- [WHAT IS REQUIRED]:
With both ends included, transcribe exactly the records below from their first line to the line that contains "exists s', (forall".
##### RECORDED INFORMATION
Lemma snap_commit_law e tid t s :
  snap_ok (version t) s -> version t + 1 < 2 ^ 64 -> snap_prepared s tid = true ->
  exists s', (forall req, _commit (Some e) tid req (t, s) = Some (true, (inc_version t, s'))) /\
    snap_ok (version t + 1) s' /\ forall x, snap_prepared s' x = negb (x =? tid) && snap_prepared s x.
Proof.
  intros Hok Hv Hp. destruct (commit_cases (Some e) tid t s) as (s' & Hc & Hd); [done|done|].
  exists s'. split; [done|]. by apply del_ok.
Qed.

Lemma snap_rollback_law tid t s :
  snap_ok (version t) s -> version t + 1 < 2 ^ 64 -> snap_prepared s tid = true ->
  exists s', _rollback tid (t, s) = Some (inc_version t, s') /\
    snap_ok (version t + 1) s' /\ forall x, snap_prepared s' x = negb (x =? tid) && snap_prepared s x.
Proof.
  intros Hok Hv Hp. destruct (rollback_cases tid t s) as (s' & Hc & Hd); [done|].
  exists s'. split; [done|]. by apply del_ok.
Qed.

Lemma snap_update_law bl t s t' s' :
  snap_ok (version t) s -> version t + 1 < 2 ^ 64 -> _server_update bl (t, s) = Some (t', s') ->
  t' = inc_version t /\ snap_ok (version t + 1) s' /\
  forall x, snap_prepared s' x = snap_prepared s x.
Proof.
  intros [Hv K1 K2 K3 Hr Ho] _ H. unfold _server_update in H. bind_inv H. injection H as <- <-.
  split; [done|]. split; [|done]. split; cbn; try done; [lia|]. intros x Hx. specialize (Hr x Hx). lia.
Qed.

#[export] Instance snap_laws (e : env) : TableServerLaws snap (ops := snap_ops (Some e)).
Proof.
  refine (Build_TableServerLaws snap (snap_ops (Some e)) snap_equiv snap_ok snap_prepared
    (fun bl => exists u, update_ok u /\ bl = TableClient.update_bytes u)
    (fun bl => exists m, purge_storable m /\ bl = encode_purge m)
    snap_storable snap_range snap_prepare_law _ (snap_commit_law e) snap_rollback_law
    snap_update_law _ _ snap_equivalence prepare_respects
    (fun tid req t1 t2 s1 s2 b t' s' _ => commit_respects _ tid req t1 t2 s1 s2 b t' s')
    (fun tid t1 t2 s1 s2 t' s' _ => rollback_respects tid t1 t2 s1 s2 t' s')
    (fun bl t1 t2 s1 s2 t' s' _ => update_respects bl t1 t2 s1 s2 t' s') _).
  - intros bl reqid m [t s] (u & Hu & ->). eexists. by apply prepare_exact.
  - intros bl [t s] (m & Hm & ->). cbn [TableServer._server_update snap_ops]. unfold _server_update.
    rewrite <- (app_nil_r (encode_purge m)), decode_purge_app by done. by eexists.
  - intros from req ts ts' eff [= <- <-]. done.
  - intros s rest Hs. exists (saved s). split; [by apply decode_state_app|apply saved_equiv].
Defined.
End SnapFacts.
##########
- [TASK SOLUTION]:
Lemma snap_commit_law e tid t s :
  snap_ok (version t) s -> version t + 1 < 2 ^ 64 -> snap_prepared s tid = true ->
  exists s', (forall req, _commit (Some e) tid req (t, s) = Some (true, (inc_version t, s'))) /\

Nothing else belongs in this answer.